- Born: February 21, 1893.
- Died: March 1, 1972 (aged 79)
- Occupations: Educator and scouting leader
- Known for: Active during the expansion period of Scouting in Japan, both before World War II and the postwar rebuilding period

= Satoru Nakamura (Scouting) =

Satoru Nakamura (中村 知, Nakamura Satoru), Scout name "Chi-yan", (ちーやん meaning?), pen name Higashino Michiyoshi (東野通義), was a Japanese educator and Scouting leader active during the expansion period of Scouting in Japan, both before World War II and the postwar rebuilding period.

Nakamura is known for 『ちーやん夜話集』Chi-yan yawa-shū "Chi-yan Night Story Collection", lyric composition of many Scout songs, and translation of books which form the foundation of Scoutcraft.

In 1909, while studying at a high school affiliated with Hiroshima High Normal School (now Hiroshima University), he gained knowledge of British Scouting from the then principal Hōjō Tokiyuki, who gathered 30 students into the "Jōtō Group", in which he advanced to group leader.

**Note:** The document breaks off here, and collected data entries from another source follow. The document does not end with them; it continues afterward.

(** * Chain manager and downloader of go-ethereum: a shallow embedding

    The development follows [core/chain_manager.go] and
    [eth/downloader/downloader.go].  Big integers ([*big.Int]) are [Z],
    machine integers are [Z] with their wrap-around written out, hashes
    are numbers (the zero hash is [0]), the key-value database is a pair
    of finite maps (one per key space) and the channels a goroutine
    selects on are lists of the messages still to arrive. *)

From Stdlib Require Import ZArith List Lia Bool.
From stdpp Require Import base option list gmap sets strings.

Local Open Scope Z_scope.

#[local] Set Warnings "-clear-no-such-hyp".

(** ** Machine integers and [math/big] *)

Module mach.

(** [int64(x)]: the two's complement reading of the low 64 bits. *)
Definition int64 (z : Z) : Z := (z + 2 ^ 63) mod 2 ^ 64 - 2 ^ 63.

(** [uint64(x)]: the low 64 bits. *)
Definition uint64 (z : Z) : Z := z mod 2 ^ 64.

Definition max_int64 : Z := 2 ^ 63 - 1.
Definition min_int64 : Z := - 2 ^ 63.

End mach.

Module big.

(** [x.Div(x, y)] is Euclidean division (the remainder is never
    negative) and panics on a zero divisor: [None]. *)
Definition Div (x y : Z) : option Z :=
  if y =? 0 then None else Some (Z.sgn y * (x / Z.abs y)).
(** * ChatBetween: the UDP chat transport and its file-transfer protocol

    A shallow embedding of [ChatClass.cpp] (with the declarations of
    [ChatClass.h]) and of the polling loop of [main.cpp].

    The [ChatClass] object and the parts of the operating system it talks
    to (the files on disk, the [FILE] handles it holds open, the datagrams
    it handed to [sendto], the lines it printed) are one record, [world];
    every method is a function on it.  What the operating system decides
    (the clock, how many bytes [fwrite] or [sendto] take, whether a file
    can be created) is read from an [env]. *)

From Stdlib Require Import ZArith List Lia Ascii String.
From stdpp Require Import base option list gmap strings pretty.

Local Open Scope Z_scope.

(** ** Bytes, C strings and the 32-bit [int] *)

Definition byte := ascii.

Definition ASCII_NULL_ZERO : byte := "000"%char.
Definition ASCII_LINE_FEED : byte := "010"%char.
Definition ASCII_CARRIAGE_RETURN : byte := "013"%char.
Definition ASCII_TAB : byte := "009"%char.
Definition ASCII_SPACE : byte := " "%char.
Definition ASCII_SLASH : byte := "/"%char.

Definition INTER_WRITE_HOLDOFF_DELAY : Z := 10000.
Definition SENT_CTRL_IP_SIZE : nat := 101.
Definition MAX_OUT_DATA_SIZE : Z := 1024.
Definition MAX_OUT_FILE_NAME_SIZE : nat := 256.
Definition MAX_FILE_WRITE_RETRY_COUNT : nat := 20.
Definition MAX_FILE_OVERWRITE_CHECK : nat := 20.
Definition HANDLE_NOT_VALID : Z := -1.
Definition ERRORLEVEL_NO_SOCKET : Z := 10.
Definition ERRORLEVEL_NO_BIND : Z := 11.
Definition UDP_IN_BUFFER_SIZE : nat := 1024 * 2.
Definition XFER_HDR_CMD_SIZE : nat := 11.
Definition XFER_HDR_NAME_SZIE : nat := 101.

(** [enum transfer_type], left "as a signed integer". *)
Definition trans_type_send : Z := 1.
Definition trans_type_get_request : Z := 2.

(** The value an [int] takes when a wider integer is stored into it. *)
Definition int_wrap (z : Z) : Z := (z + 2 ^ 31) mod 2 ^ 32 - 2 ^ 31.

Definition INT_MAX : Z := 2 ^ 31 - 1.

Definition byte_of_Z (z : Z) : byte := ascii_of_N (Z.to_N (z mod 256)).
Definition Z_of_byte (b : byte) : Z := Z.of_N (N_of_ascii b).

(** An [int] in memory: four bytes, least significant first. *)
Definition bytes_of_int (z : Z) : list byte :=
  [ byte_of_Z z; byte_of_Z (z / 2 ^ 8); byte_of_Z (z / 2 ^ 16);
    byte_of_Z (z / 2 ^ 24) ].

Definition int_of_bytes (b : list byte) : Z :=
  int_wrap (Z_of_byte (nth 0 b ASCII_NULL_ZERO)
            + 2 ^ 8 * Z_of_byte (nth 1 b ASCII_NULL_ZERO)
            + 2 ^ 16 * Z_of_byte (nth 2 b ASCII_NULL_ZERO)
            + 2 ^ 24 * Z_of_byte (nth 3 b ASCII_NULL_ZERO)).

(** The characters of a C string: what precedes the first NUL. *)
Fixpoint cstr (mem : list byte) : list byte :=
  match mem with
  | [] => []
  | c :: rest => if decide (c = ASCII_NULL_ZERO) then [] else c :: cstr rest
  end.

Definition strlen (mem : list byte) : nat := length (cstr mem).

(** [n] bytes copied out of [mem]; the model reads zero past the end of
    the region it was given. *)
Definition memcpy (n : nat) (mem : list byte) : list byte :=
  take n (mem ++ replicate n ASCII_NULL_ZERO).

(** [strncmp(s1, s2, n)]: the sign of the first difference within [n]
    characters, comparison stopping at a NUL. *)
Fixpoint strncmp (s1 s2 : list byte) (n : nat) : Z :=
  match n with
  | O => 0
  | S n' =>
      let c1 := hd ASCII_NULL_ZERO s1 in
      let c2 := hd ASCII_NULL_ZERO s2 in
      if decide (c1 = c2)
      then if decide (c1 = ASCII_NULL_ZERO) then 0
           else strncmp (tl s1) (tl s2) n'
      else Z_of_byte c1 - Z_of_byte c2
  end.

Definition bytes_of_string (s : string) : list byte := list_ascii_of_string s.
Definition string_of_bytes (b : list byte) : string := string_of_list_ascii b.

(** The marker of a file-transfer frame. *)
Definition xfer_tag : list byte := bytes_of_string ":xfer:".

(** ** The frame header *)

Record file_transfer_header := {
  header_command : list byte;   (* char[ XFER_HDR_CMD_SIZE ]  *)
  file_name : list byte;        (* char[ XFER_HDR_NAME_SZIE ] *)
  file_size : Z;                (* int                        *)
  trans_type : Z                (* transfer_type              *)
}.

(** Offsets of the fields: 11 + 101 = 112 is already a multiple of four,
    so the two integers follow without padding. *)
Definition OFFSET_FILE_NAME : nat := XFER_HDR_CMD_SIZE.
Definition OFFSET_FILE_SIZE : nat := XFER_HDR_CMD_SIZE + XFER_HDR_NAME_SZIE.
Definition OFFSET_TRANS_TYPE : nat := OFFSET_FILE_SIZE + 4.
Definition sizeof_file_header : nat := OFFSET_TRANS_TYPE + 4.

(** [memcpy( &file_header, this_data_p, sizeof( file_header ) )] *)
Definition header_of_bytes (this_data : list byte) : file_transfer_header :=
  let raw := memcpy sizeof_file_header this_data in
  {| header_command := take XFER_HDR_CMD_SIZE raw;
     file_name := take XFER_HDR_NAME_SZIE (drop OFFSET_FILE_NAME raw);
     file_size := int_of_bytes (drop OFFSET_FILE_SIZE raw);
     trans_type := int_of_bytes (drop OFFSET_TRANS_TYPE raw) |}.

(** The bytes [send_data( &file_header, sizeof( file_header ) )] sends. *)
Definition bytes_of_header (h : file_transfer_header) : list byte :=
  memcpy XFER_HDR_CMD_SIZE (header_command h)
  ++ memcpy XFER_HDR_NAME_SZIE (file_name h)
  ++ bytes_of_int (file_size h)
  ++ bytes_of_int (trans_type h).

(** ** The receiving side's control blocks *)

Record file_sent_control := {
  in_file_transfer : bool;
  to_receive_count : Z;
  out_file_p : option nat;       (* FILE *, [None] for NULL *)
  transfer_start_time : Z;       (* time_t *)
  ip_address : string
}.

(** What the program prints. *)
Inductive message :=
  | msg_unable_to_send
  | msg_sending (name : list byte) (size : Z)
  | msg_file_not_found (path : list byte)
  | msg_aborted_previous (ip : string)
  | msg_inbound_file (name : string) (size : Z) (ip : string)
  | msg_timed_out
  | msg_file_requested (path : list byte)
  | msg_text (text : list byte)
  | msg_logging_turned (on : bool).

(** ** The object and its surroundings *)

Record world := {
  send_socket : Z;
  receive_socket : Z;
  transmit_port : Z;
  receive_port : Z;
  udp_inbound_buffer : list byte;
  send_control : list file_sent_control;
  disk : gmap string (list byte);      (* the files, by path *)
  open_files : gmap nat string;        (* handles open for writing *)
  next_file : nat;                     (* the next handle fopen returns *)
  wire : list (list byte);             (* datagrams sent, oldest first *)
  console : list message;              (* lines printed, oldest first *)
  sendto_calls : nat;
  fwrite_calls : nat
}.

(** What the operating system answers. *)
Record env := {
  time_now : Z;                        (* time( NULL ) *)
  sendto_limit : nat -> option positive;
    (* the k-th sendto: [None] is -1, [Some n] takes up to n bytes *)
  fwrite_limit : nat -> nat;           (* the k-th fwrite takes that many *)
  fopen_wb_ok : string -> bool         (* can this path be created? *)
}.

(** Field updates. *)
Definition set_udp_inbound_buffer (f : list byte -> list byte) (w : world) : world :=
  {| send_socket := send_socket w; receive_socket := receive_socket w;
     transmit_port := transmit_port w; receive_port := receive_port w;
     udp_inbound_buffer := f (udp_inbound_buffer w);
     send_control := send_control w; disk := disk w;
     open_files := open_files w; next_file := next_file w;
     wire := wire w; console := console w;
     sendto_calls := sendto_calls w; fwrite_calls := fwrite_calls w |}.

Definition set_send_control
    (f : list file_sent_control -> list file_sent_control) (w : world) : world :=
  {| send_socket := send_socket w; receive_socket := receive_socket w;
     transmit_port := transmit_port w; receive_port := receive_port w;
     udp_inbound_buffer := udp_inbound_buffer w;
     send_control := f (send_control w); disk := disk w;
     open_files := open_files w; next_file := next_file w;
     wire := wire w; console := console w;
     sendto_calls := sendto_calls w; fwrite_calls := fwrite_calls w |}.

Definition set_disk
    (f : gmap string (list byte) -> gmap string (list byte)) (w : world) : world :=
  {| send_socket := send_socket w; receive_socket := receive_socket w;
     transmit_port := transmit_port w; receive_port := receive_port w;
     udp_inbound_buffer := udp_inbound_buffer w;
     send_control := send_control w; disk := f (disk w);
     open_files := open_files w; next_file := next_file w;
     wire := wire w; console := console w;
     sendto_calls := sendto_calls w; fwrite_calls := fwrite_calls w |}.

Definition set_open_files
    (f : gmap nat string -> gmap nat string) (w : world) : world :=
  {| send_socket := send_socket w; receive_socket := receive_socket w;
     transmit_port := transmit_port w; receive_port := receive_port w;
     udp_inbound_buffer := udp_inbound_buffer w;
     send_control := send_control w; disk := disk w;
     open_files := f (open_files w); next_file := next_file w;
     wire := wire w; console := console w;
     sendto_calls := sendto_calls w; fwrite_calls := fwrite_calls w |}.

Definition set_next_file (f : nat -> nat) (w : world) : world :=
  {| send_socket := send_socket w; receive_socket := receive_socket w;
     transmit_port := transmit_port w; receive_port := receive_port w;
     udp_inbound_buffer := udp_inbound_buffer w;
     send_control := send_control w; disk := disk w;
     open_files := open_files w; next_file := f (next_file w);
     wire := wire w; console := console w;
     sendto_calls := sendto_calls w; fwrite_calls := fwrite_calls w |}.

Definition set_wire (f : list (list byte) -> list (list byte)) (w : world) : world :=
  {| send_socket := send_socket w; receive_socket := receive_socket w;
     transmit_port := transmit_port w; receive_port := receive_port w;
     udp_inbound_buffer := udp_inbound_buffer w;
     send_control := send_control w; disk := disk w;
     open_files := open_files w; next_file := next_file w;
     wire := f (wire w); console := console w;
     sendto_calls := sendto_calls w; fwrite_calls := fwrite_calls w |}.

Definition set_sendto_calls (f : nat -> nat) (w : world) : world :=
  {| send_socket := send_socket w; receive_socket := receive_socket w;
     transmit_port := transmit_port w; receive_port := receive_port w;
     udp_inbound_buffer := udp_inbound_buffer w;
     send_control := send_control w; disk := disk w;
     open_files := open_files w; next_file := next_file w;
     wire := wire w; console := console w;
     sendto_calls := f (sendto_calls w); fwrite_calls := fwrite_calls w |}.

Definition set_fwrite_calls (f : nat -> nat) (w : world) : world :=
  {| send_socket := send_socket w; receive_socket := receive_socket w;
     transmit_port := transmit_port w; receive_port := receive_port w;
     udp_inbound_buffer := udp_inbound_buffer w;
     send_control := send_control w; disk := disk w;
     open_files := open_files w; next_file := next_file w;
     wire := wire w; console := console w;
     sendto_calls := sendto_calls w; fwrite_calls := f (fwrite_calls w) |}.

(** [printf] *)
Definition print (m : message) (w : world) : world :=
  {| send_socket := send_socket w; receive_socket := receive_socket w;
     transmit_port := transmit_port w; receive_port := receive_port w;
     udp_inbound_buffer := udp_inbound_buffer w;
     send_control := send_control w; disk := disk w;
     open_files := open_files w; next_file := next_file w;
     wire := wire w; console := console w ++ [m];
     sendto_calls := sendto_calls w; fwrite_calls := fwrite_calls w |}.

(** ** The C library calls the class makes *)

(** [fopen( path, "rb" )] returns a handle exactly for a file that is
    there; the handle is closed again at once wherever the class only
    probes for existence. *)
Definition file_exists (path : string) (w : world) : bool :=
  bool_decide (is_Some (disk w !! path)).

(** [fopen( path, "wb" )]: the file is created empty, or emptied. *)
Definition fopen_wb (e : env) (path : string) (w : world) : option nat * world :=
  if fopen_wb_ok e path
  then (Some (next_file w),
        set_next_file S
          (set_open_files (insert (next_file w) path)
             (set_disk (insert path []) w)))
  else (None, w).

Definition fclose (h : nat) (w : world) : world :=
  set_open_files (delete h) w.

(** [fwrite( data, 1, size, h )]: the bytes taken are appended to the file;
    the result is their number. *)
Definition fwrite (e : env) (h : nat) (data : list byte) (w : world) : nat * world :=
  let accepted := take (fwrite_limit e (fwrite_calls w)) data in
  let w' := set_fwrite_calls S w in
  match open_files w !! h with
  | Some path =>
      (length accepted, set_disk (alter (fun old => old ++ accepted) path) w')
  | None => (O, w')
  end.

(** [sendto]: [None] for a negative result, else the number of bytes
    that left in a datagram (at least one, at most what was offered). *)
Definition sendto (e : env) (the_bytes : list byte) (w : world) : option nat * world :=
  let w' := set_sendto_calls S w in
  match sendto_limit e (sendto_calls w) with
  | None => (None, w')
  | Some n =>
      let sent := take (Pos.to_nat n) the_bytes in
      (Some (length sent), set_wire (fun l => l ++ [sent]) w')
  end.

(** ** ChatClass::send_data *)

(** The [while( this_size > 0 )] loop.  Every round either ends the loop
    or sends at least one byte, so [length the_bytes] rounds are enough
    ([send_data_loop_fuel]). *)
Fixpoint send_data_loop (fuel : nat) (e : env) (the_bytes : list byte)
    (w : world) : world :=
  match fuel with
  | O => w
  | S fuel' =>
      match the_bytes with
      | [] => w
      | _ :: _ =>
          match sendto e the_bytes w with
          | (None, w1) => print msg_unable_to_send w1
          | (Some bytes_sent, w1) =>
              send_data_loop fuel' e (drop bytes_sent the_bytes) w1
          end
      end
  end.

In 1923, he became a teacher of the Osaka Prefectural Takatsu Junior High School (now Takatsu High School) History Department, established a Scout group as part of club activities, and served as Scoutmaster until 1939. In 1929, Nakamura attended the 3rd World Scout Jamboree, and completed the international leaders training course at Gilwell Park.

In 1939 he took office as Director of the Board of the Boy Scouts of Japan, in charge of training Boy Scout leaders. In 1950, the Camp Nasu campsite of the Boy Scouts of Japan was established, and Nakamura became the camp chief.

In 1966, he received the Order of the Sacred Treasure 5th class, Gold and Silver Rays.